## Work request
Below this line is a set of entries; quote exactly the lines from the line that contains "((forall i, 0" to the line that contains "- left. apply", both lines included.

⟨

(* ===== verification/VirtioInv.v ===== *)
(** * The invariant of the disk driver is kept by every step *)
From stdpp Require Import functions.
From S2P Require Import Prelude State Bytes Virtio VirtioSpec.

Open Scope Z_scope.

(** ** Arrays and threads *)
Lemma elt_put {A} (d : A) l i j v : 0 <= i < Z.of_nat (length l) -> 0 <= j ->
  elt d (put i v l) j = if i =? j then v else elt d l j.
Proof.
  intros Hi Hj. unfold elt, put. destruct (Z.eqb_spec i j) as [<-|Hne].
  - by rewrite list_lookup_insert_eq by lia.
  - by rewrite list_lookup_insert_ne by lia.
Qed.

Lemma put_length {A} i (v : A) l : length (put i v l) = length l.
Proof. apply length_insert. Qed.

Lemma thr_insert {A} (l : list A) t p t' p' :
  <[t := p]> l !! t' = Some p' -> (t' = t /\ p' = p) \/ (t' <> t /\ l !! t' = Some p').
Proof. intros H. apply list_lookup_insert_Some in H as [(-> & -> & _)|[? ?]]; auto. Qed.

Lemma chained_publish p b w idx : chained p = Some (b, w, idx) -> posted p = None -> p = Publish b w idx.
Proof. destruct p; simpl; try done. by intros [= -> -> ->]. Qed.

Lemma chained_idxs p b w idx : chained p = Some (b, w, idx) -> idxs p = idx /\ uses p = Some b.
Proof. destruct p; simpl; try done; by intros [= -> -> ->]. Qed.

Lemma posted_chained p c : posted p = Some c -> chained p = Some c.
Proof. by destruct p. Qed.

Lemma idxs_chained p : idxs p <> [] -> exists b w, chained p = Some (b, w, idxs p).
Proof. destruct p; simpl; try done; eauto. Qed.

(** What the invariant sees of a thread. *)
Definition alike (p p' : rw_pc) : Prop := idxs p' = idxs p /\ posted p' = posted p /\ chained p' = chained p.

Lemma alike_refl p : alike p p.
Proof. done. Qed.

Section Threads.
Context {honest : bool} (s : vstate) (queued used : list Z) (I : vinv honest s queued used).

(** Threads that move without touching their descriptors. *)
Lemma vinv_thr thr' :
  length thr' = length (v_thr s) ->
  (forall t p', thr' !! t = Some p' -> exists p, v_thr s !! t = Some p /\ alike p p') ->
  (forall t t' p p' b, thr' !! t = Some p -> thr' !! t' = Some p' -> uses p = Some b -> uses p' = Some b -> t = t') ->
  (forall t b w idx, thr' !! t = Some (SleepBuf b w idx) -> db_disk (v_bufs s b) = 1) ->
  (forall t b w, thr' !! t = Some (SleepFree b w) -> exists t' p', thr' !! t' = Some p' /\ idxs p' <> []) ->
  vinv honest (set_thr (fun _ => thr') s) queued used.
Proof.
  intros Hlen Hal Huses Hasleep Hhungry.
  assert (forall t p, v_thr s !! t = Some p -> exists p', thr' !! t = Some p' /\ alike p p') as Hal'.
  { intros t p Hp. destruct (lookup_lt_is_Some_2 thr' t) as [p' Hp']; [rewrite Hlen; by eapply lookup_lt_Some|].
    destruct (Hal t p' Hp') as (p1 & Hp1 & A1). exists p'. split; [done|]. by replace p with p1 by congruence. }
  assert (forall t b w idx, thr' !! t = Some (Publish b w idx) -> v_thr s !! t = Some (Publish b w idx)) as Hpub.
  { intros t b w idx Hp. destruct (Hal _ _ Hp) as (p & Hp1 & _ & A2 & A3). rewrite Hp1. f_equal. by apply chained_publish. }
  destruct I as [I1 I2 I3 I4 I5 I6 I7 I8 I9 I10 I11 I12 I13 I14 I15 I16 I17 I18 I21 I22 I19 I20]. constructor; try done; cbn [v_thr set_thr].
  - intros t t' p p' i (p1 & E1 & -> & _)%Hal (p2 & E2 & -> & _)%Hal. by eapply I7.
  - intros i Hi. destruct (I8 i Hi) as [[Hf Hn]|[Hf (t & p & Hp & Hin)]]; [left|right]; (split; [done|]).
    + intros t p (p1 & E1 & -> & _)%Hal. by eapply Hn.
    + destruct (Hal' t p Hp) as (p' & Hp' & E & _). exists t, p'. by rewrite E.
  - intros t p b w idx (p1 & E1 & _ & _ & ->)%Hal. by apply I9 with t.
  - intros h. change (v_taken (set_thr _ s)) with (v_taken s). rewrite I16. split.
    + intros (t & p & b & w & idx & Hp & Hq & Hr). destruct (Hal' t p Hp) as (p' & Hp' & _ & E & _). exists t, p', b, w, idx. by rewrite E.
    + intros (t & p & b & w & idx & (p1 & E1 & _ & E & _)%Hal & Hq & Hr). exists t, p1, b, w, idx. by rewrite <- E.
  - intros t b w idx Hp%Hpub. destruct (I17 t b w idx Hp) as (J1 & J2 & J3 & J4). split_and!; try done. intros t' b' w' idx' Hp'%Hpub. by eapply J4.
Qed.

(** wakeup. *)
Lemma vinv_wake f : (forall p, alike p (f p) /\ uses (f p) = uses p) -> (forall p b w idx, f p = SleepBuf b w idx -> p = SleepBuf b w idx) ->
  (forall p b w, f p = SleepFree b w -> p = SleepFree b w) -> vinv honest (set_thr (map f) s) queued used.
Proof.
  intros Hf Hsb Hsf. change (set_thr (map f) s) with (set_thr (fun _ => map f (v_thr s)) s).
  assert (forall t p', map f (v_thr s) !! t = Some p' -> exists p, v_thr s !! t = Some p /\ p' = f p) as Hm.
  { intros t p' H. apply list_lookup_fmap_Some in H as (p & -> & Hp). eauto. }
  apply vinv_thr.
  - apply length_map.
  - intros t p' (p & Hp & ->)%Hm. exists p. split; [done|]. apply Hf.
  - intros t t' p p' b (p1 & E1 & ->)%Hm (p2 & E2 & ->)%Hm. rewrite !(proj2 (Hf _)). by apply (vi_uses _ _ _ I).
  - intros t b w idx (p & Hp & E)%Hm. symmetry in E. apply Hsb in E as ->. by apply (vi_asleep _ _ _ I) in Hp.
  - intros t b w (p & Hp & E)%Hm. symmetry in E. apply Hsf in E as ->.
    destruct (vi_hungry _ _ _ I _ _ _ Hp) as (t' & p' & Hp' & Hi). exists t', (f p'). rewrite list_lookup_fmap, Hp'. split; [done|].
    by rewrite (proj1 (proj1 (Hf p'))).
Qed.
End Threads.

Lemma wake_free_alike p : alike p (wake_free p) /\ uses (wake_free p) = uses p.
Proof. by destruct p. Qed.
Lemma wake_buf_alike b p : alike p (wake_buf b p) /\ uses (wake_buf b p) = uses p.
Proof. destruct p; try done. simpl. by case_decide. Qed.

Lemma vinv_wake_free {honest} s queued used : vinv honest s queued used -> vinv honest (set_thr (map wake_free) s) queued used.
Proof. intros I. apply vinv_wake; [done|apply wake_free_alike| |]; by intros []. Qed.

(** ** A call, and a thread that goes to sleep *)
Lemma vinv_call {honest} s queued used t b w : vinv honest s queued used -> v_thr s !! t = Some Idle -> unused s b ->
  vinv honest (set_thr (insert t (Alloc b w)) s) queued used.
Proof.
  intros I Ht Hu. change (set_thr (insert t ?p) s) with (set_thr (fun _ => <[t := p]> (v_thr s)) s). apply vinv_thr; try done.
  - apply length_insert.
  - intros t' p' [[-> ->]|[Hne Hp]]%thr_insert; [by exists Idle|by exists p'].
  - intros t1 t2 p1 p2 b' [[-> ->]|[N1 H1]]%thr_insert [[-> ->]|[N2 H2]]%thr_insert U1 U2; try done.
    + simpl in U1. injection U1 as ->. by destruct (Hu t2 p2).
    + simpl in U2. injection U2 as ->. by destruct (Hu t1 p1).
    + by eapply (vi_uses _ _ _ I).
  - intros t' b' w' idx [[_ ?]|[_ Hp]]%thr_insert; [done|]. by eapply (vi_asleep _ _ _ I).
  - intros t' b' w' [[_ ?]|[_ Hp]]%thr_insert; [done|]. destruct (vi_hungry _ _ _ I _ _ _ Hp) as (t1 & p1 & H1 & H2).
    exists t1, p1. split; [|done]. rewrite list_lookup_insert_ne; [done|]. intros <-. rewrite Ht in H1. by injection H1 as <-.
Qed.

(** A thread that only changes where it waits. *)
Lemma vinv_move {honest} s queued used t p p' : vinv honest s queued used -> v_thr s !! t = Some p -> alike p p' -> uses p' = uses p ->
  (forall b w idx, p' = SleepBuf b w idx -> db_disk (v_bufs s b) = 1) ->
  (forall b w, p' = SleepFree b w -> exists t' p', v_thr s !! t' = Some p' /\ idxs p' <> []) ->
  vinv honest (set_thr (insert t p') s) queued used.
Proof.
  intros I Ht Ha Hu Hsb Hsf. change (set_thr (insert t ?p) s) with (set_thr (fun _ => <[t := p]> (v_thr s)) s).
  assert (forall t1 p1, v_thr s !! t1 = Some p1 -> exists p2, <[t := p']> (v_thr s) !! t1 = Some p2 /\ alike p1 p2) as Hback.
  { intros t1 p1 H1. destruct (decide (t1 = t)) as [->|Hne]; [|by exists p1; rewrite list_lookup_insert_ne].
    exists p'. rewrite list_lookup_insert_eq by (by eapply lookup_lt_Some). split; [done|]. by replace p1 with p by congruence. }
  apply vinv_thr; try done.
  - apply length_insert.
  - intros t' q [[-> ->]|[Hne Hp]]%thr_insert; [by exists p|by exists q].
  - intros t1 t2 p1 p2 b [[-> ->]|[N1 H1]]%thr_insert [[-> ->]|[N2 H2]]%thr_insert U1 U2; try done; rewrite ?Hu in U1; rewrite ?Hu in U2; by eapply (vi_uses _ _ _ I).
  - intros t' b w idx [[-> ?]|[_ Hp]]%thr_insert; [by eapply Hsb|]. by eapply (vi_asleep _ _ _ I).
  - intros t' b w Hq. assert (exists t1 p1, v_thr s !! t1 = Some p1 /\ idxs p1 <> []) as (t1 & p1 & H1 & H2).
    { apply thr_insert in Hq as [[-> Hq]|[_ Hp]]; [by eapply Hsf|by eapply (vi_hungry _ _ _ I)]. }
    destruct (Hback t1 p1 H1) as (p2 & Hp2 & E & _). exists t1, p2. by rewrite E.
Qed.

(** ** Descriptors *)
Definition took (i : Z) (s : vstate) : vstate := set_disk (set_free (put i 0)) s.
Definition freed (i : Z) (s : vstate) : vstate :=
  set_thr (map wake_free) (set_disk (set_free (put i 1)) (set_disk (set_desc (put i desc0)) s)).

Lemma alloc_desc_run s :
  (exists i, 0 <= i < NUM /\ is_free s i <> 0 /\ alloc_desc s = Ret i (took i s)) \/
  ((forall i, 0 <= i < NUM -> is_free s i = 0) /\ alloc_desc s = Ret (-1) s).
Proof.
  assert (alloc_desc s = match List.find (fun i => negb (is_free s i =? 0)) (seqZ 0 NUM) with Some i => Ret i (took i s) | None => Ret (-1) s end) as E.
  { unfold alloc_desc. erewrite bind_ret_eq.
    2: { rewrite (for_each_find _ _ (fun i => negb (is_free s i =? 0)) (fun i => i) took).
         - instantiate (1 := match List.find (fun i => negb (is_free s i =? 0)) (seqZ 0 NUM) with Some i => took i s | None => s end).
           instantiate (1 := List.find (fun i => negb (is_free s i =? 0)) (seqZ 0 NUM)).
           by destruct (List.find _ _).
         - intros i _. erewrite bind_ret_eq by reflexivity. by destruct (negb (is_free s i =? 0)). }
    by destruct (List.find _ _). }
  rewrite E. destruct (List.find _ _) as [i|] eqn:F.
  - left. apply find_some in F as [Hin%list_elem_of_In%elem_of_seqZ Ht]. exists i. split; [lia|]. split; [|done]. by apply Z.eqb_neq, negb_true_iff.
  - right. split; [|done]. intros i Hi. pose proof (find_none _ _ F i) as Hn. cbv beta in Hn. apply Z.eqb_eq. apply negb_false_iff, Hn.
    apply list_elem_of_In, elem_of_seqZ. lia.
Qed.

⟩
⟨

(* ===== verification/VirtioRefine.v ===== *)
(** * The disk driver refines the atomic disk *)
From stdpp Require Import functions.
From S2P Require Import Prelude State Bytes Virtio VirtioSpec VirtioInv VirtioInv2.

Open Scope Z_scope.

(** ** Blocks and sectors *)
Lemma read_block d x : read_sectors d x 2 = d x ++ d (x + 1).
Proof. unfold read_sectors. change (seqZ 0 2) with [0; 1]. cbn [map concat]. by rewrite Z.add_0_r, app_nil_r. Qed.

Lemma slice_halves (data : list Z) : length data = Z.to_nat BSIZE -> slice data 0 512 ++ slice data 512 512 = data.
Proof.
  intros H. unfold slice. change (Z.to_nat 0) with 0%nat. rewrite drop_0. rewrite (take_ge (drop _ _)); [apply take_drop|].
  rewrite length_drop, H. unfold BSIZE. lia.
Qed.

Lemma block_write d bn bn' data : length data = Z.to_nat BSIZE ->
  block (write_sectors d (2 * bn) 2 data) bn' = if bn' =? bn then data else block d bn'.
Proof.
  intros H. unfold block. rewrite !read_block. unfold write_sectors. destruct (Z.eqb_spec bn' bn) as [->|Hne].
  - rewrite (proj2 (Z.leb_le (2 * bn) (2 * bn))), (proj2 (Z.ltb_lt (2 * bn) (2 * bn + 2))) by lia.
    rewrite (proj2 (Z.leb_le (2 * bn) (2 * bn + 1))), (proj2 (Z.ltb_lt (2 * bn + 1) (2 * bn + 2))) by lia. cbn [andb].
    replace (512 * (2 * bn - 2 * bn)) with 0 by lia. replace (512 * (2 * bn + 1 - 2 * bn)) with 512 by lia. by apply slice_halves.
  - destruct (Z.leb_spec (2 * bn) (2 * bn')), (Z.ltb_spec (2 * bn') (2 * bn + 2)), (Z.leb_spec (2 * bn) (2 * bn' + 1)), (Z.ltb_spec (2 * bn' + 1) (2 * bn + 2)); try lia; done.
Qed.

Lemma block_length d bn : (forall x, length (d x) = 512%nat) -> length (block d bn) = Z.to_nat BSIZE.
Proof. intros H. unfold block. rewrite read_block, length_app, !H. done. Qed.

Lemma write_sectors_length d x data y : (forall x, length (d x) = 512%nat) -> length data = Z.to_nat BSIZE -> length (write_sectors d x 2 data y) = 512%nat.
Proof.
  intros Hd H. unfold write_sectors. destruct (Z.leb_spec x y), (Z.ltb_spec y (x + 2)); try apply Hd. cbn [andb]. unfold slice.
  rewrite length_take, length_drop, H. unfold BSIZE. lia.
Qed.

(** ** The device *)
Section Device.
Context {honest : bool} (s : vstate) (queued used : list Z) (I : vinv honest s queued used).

⟩

## Result of this task
  ((forall i, 0 <= i < NUM -> is_free s i = 0) /\ alloc_desc s = Ret (-1) s).
Proof.
  assert (alloc_desc s = match List.find (fun i => negb (is_free s i =? 0)) (seqZ 0 NUM) with Some i => Ret i (took i s) | None => Ret (-1) s end) as E.
  { unfold alloc_desc. erewrite bind_ret_eq.
    2: { rewrite (for_each_find _ _ (fun i => negb (is_free s i =? 0)) (fun i => i) took).
         - instantiate (1 := match List.find (fun i => negb (is_free s i =? 0)) (seqZ 0 NUM) with Some i => took i s | None => s end).
           instantiate (1 := List.find (fun i => negb (is_free s i =? 0)) (seqZ 0 NUM)).
           by destruct (List.find _ _).
         - intros i _. erewrite bind_ret_eq by reflexivity. by destruct (negb (is_free s i =? 0)). }
    by destruct (List.find _ _). }
  rewrite E. destruct (List.find _ _) as [i|] eqn:F.
  - left. apply find_some in F as [Hin%list_elem_of_In%elem_of_seqZ Ht]. exists i. split; [lia|]. split; [|done]. by apply Z.eqb_neq, negb_true_iff.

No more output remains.